Personal information
- Full name: José Emílio Robalo Furtado
- Date of birth: 14 March 1983 (age 42)
- Place of birth: Praia, Cape Verde
- Height: 1.82 m (5 ft 11+1⁄2 in)
- Position(s): Striker

Youth career
- 1996–2001: Casa Pia

Senior career*
- Years: Team / Apps / (Gls)
- 2001–2003: Casa Pia / 45 / (16)
- 2003–2005: Porto B / 30 / (9)
- 2004–2005: → Tourizense (loan) / 25 / (12)
- 2005: → Vihren (loan) / 12 / (10)
- 2006–2007: CSKA Sofia / 18 / (6)
- 2007–2008: Paços Ferreira / 18 / (1)
- 2009: União Leiria / 4 / (0)
- 2009–2010: Ionikos / 30 / (13)
- 2010–2011: PAS Giannina / 15 / (2)
- 2011–2012: Panachaiki / 34 / (27)
- 2012–2013: AEK Athens / 18 / (1)
- 2013–2014: Poli Timișoara / 8 / (0)
- 2015: Panegialios / 17 / (8)
- 2015–2016: Panserraikos / 25 / (13)
- 2016–2017: Anagennisi Deryneia / 20 / (6)
- 2017: Olimpia Grudziądz / 3 / (0)
- 2017–2018: Sparta / 23 / (4)
- Total:  / 342 / (128)

= José Emílio Furtado =

Cape Verdean footballer

José Emílio Robalo Furtado (born 14 March 1983) is a Cape Verdean former footballer who played as a striker. He also holds Portuguese citizenship.

==Career==
Born in Praia, Cape Verde, Furtado started his football career in Portugal with lowly Casa Pia A.C. in the Lisbon area, where he also made his senior debuts. He moved to FC Porto in 2003, playing one full season with its reserves then moving on loan to another modest club, G.D. Tourizense.

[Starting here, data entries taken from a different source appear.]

(** * RoadPrompt: the interactive prompt engine of [roadprompt/prompt.py]

    A shallow embedding of the validators and of the prompt operations
    ([text], [confirm], [select], [multi_select], [autocomplete]) together
    with the properties the specification states about them.

    Conventions of the embedding.
    - A Python [str] is a [string]; a character stands for one code point
      below 256.  The cross mark of the diagnostics is the only character
      of the source outside that range; it occurs in written literals only
      and is kept as the fixed text [cross].
    - A Python [int] is a [Z], a [float] is a [spec_float] (IEEE 754
      binary64 data, with the comparisons of [SpecFloat]).
    - The interpreter's builtins the module calls ([int], [float], the
      formatting of a float, [re.compile], [Pattern.match]) form the
      interface [PyBuiltins]; the module is embedded over any
      implementation of it, and [ref_builtins] is an executable one.
    - Input and output are explicit: an [io] computation takes the streams
      still to be read and returns an outcome, the streams left and the
      events (writes and reads) it performed, in order.
    - [while True] is [while_true]: a loop body returns [Some v] to return
      [v] from the function and [None] to go round again; the number of
      iterations a run may use is bounded by an explicit budget, and a
      run that exhausts it is [Pending].
    - [example_usage] only calls the engine in sequence and is not part
      of the embedding. *)

From Stdlib Require Import ZArith List String Ascii Bool Lia DecimalString.
From Stdlib Require Import Floats.SpecFloat.
Import ListNotations.

Open Scope string_scope.
Open Scope Z_scope.

(** ** Strings *)

Definition nl : string := String "010"%char "".
Definition tab : string := String "009"%char "".
Definition cross : string := "✗".

(** Truthiness of a [str]: [not value] holds for the empty string only. *)
Definition truthy (s : string) : bool :=
  match s with
  | EmptyString => false
  | String _ _ => true
  end.

Definition len_str (s : string) : Z := Z.of_nat (String.length s).

Definition len {A : Type} (l : list A) : Z := Z.of_nat (List.length l).

(** [str(n)] and the rendering of an [int] inside an f-string. *)
Definition str_of_int (n : Z) : string := NilZero.string_of_int (Z.to_int n).

Definition mem_char (c : ascii) (chars : string) : bool :=
  existsb (Ascii.eqb c) (list_ascii_of_string chars).

Fixpoint lstrip_by (p : ascii -> bool) (s : string) : string :=
  match s with
  | EmptyString => EmptyString
  | String c s' => if p c then lstrip_by p s' else s
  end.

Fixpoint rstrip_by (p : ascii -> bool) (s : string) : string :=
  match s with
  | EmptyString => EmptyString
  | String c s' =>
      match rstrip_by p s' with
      | EmptyString => if p c then EmptyString else String c EmptyString
      | r => String c r
      end
  end.

(** [s.rstrip(chars)]. *)
Definition rstrip (chars s : string) : string :=
  rstrip_by (fun c => mem_char c chars) s.

(** [str.isspace] on one character: the white space below code point 256. *)
Definition is_space (c : ascii) : bool :=
  let n := nat_of_ascii c in
  ((9 <=? n) && (n <=? 13))%nat || ((28 <=? n) && (n <=? 32))%nat
  || (n =? 133)%nat || (n =? 160)%nat.

(** [s.strip()]. *)
Definition strip (s : string) : string := rstrip_by is_space (lstrip_by is_space s).

(** [str.lower] on one character: the upper-case letters below code point
    256 are [A]-[Z] and [0xC0]-[0xDE] without the multiplication sign. *)
Definition lower_char (c : ascii) : ascii :=
  let n := nat_of_ascii c in
  if ((65 <=? n) && (n <=? 90))%nat
     || ((192 <=? n) && (n <=? 222) && negb (n =? 215))%nat
  then ascii_of_nat (n + 32) else c.

Fixpoint lower (s : string) : string :=
  match s with
  | EmptyString => EmptyString
  | String c s' => String (lower_char c) (lower s')
  end.

Definition startswith (s pre : string) : bool := String.prefix pre s.

Fixpoint endswith (s suf : string) : bool :=
  String.eqb s suf ||
  match s with
  | EmptyString => false
  | String _ s' => endswith s' suf
  end.

(** [s.split(sep)] for a one-character separator: never an empty list. *)
Fixpoint split (sep : ascii) (s : string) : list string :=
  match s with
  | EmptyString => [EmptyString]
  | String c s' =>
      if Ascii.eqb c sep then EmptyString :: split sep s'
      else match split sep s' with
           | [] => [String c EmptyString]
           | tok :: toks => String c tok :: toks
           end
  end.

(** [sep.join(items)]. *)
Definition join (sep : string) (items : list string) : string :=
  String.concat sep items.

(** [value in (a, b, ...)] on strings. *)
Definition in_tuple (s : string) (items : list string) : bool :=
  existsb (String.eqb s) items.

(** ** Data model *)

Record Choice (V : Type) : Type := mkChoice {
  value : V;
  label : string;
  disabled : bool;
  hint : string
}.
Arguments mkChoice {V}.
Arguments value {V}.
Arguments label {V}.
Arguments disabled {V}.
Arguments hint {V}.

Record ValidationResult : Type := mkValidationResult {
  valid : bool;
  message : string
}.

(** [ValidationResult(True)]: the message defaults to the empty string. *)
Definition passed : ValidationResult := mkValidationResult true "".

(** ** The builtins the module relies on *)

Definition float : Type := spec_float.

Class PyBuiltins : Type := {
  (** [int(s)]; [None] stands for the [ValueError] it raises. *)
  int_of_str : string -> option Z;
  (** [float(s)]; [None] stands for the [ValueError] it raises. *)
  float_of_str : string -> option float;
  (** The text of a float inside an f-string. *)
  str_of_float : float -> string;
  (** [re.Pattern], [re.compile] ([None]: [re.error] is raised) and
      [Pattern.match]: the end of the match found at position 0. *)
  pattern_obj : Type;
  re_compile : string -> option pattern_obj;
  re_match : pattern_obj -> string -> option nat
}.

(** ** Input, output and control *)

(** What a [Prompt] reads from: the lines [stream_in.readline()] still has
    to deliver (each as [readline] returns it, terminator included), and
    the lines the terminal delivers to [getpass.getpass]. *)
Record world : Type := mkWorld {
  stream_in : list string;
  tty : list string
}.

Inductive event : Type :=
| EvWrite (text : string)     (* stream_out.write(text); stream_out.flush() *)
| EvRead (line : string)      (* stream_in.readline() returned line *)
| EvGetpass (line : string).  (* getpass.getpass returned line *)

Inductive exn : Type :=
| IndexError
| EOFError
| ReError.

Inductive outcome (A : Type) : Type :=
| Return (a : A)
| Raise (e : exn)
| Pending.
Arguments Return {A}.
Arguments Raise {A}.
Arguments Pending {A}.

Definition io (A : Type) : Type := world -> outcome A * world * list event.

Definition ret {A : Type} (a : A) : io A := fun w => (Return a, w, []).

Definition raise {A : Type} (e : exn) : io A := fun w => (Raise e, w, []).

Definition bind {A B : Type} (m : io A) (k : A -> io B) : io B :=
  fun w =>
    match m w with
    | (Return a, w', t) =>
        match k a w' with
        | (r, w'', t') => (r, w'', (t ++ t')%list)
        end
    | (Raise e, w', t) => (Raise e, w', t)
    | (Pending, w', t) => (Pending, w', t)
    end.

Declare Scope io_scope.
Delimit Scope io_scope with io.
Notation "x <- m ;; k" := (bind m (fun x => k))
  (at level 100, m at next level, right associativity) : io_scope.
Notation "m ;; k" := (bind m (fun _ => k))
  (at level 100, right associativity) : io_scope.
Open Scope io_scope.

In June 2005, Furtado, still on loan from Porto, signed with Bulgarian team FC Vihren Sandanski, where he scored regularly in the First Professional Football League. In the following January transfer window, he was sold to fellow league side PFC CSKA Sofia for €300.000.

Furtado's spell with the "armymen" also started in a scoring fashion, but eventually ended on a sour note: he fell out with manager Stoycho Mladenov due to disciplinary breaches (being temporarily removed from the squad), and was also involved in a physical confrontation with captain Valentin Iliev, which ultimately led to his return to Portugal.

In the summer of 2007, Furtado moved to the Portuguese Primeira Liga as he signed with F.C. Paços de Ferreira. On 18 August he made his debut in the competition by playing the second half of a 1–3 away loss against C.S. Marítimo, and was relatively used during the campaign in a second-to-last finish with the subsequent relegation – later reinstatement due to Boavista FC's irregularities.

Furtado split 2008–09 with Paços and U.D. Leiria, then moved abroad again, signing for Ionikos F.C. in the Greek second level. In his first year, he finished third in the competition's top scorers list but his team could only rank 15th, the last position before the relegation zone.

In 2010, Furtado signed for PAS Giannina FC, still in Greece and its second division. More of the same happened in the 2011–12 season, with Panachaiki FC.